The Spectrum of Healthy

Last week, I was hired to set up a table and answer nutrition questions at a health fair for a large corporation in Pennsylvania. My display was titled Supermarket Savvy. . . since health starts where you buy your food and supermarkets are tricky to navigate for healthy items. It was a ton of fun (since I’m an Integrative RDN and love to geek out on nutrition Q & A and share useful information).

On my table, I had several different products ranging from kale to granola bars to Halloween candy . There were lots of great questions from employees like “should I eat gluten free?” and “should I avoid GMO foods?”

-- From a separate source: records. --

(* ===== verification/Bus.v ===== *)
(** * The bus between a processor and the memory system

    The interface [bus_read] and [bus_write] of src/memory/bank_ops.c and
    src/memory/bank_defs.h, against which the processors are modelled and
    their theorems proved; [Memory] implements it. *)

From Stdlib Require Import ZArith.
From stdpp Require Import base.
From S2P Require Import Prelude Words.

(** [bus_read size addr] returns the status, the value stored through the
    result pointer if one was stored, and the new bus state; [bus_write]
    returns the status. *)
Class Bus (B : Type) : Type := {
  bus_read : Z -> Z -> B -> result (Z * option Z * B);
  bus_write : Z -> Z -> Z -> B -> result (Z * B)
}.

(** What the processor may rely on. *)
Class BusLaws (B : Type) `{Bus B} : Type := {
  bus_inv : B -> Prop;
  bus_read_law : forall size addr b, bus_inv b ->
    holds (fun '(st, v, b') =>
             st = 0 /\ (forall w, v = Some w -> is_u32 w) /\ bus_inv b') (bus_read size addr b);
  bus_write_law : forall size addr v b, bus_inv b ->
    holds (fun '(st, b') => st = 0 /\ bus_inv b') (bus_write size addr v b)
}.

But, the question that they asked over and over as they picked up different products on the table was “is this healthy?” My response was “turn it over and read the ingredients and nutrition label. . . do you think it’s healthy?”

The tricky (and in my opinion really fun) part about nutrition is that there is a REALLY BIG gray area between healthy and not healthy foods.

If we were to compare kale to a candy bar for example, that’s pretty easy, The Spectrum of Healthy | www.erinharner.comunless you’re trying to mess with me.

Comparing an apple to apple sauce to apple cider to apple juice to an apple flavored gummy worm. That’s a little harder. It’s clear the apple is healthy and the apple flavored gummy worm isn’t, but what about the apple sauce and apple cider and apple juice in the middle?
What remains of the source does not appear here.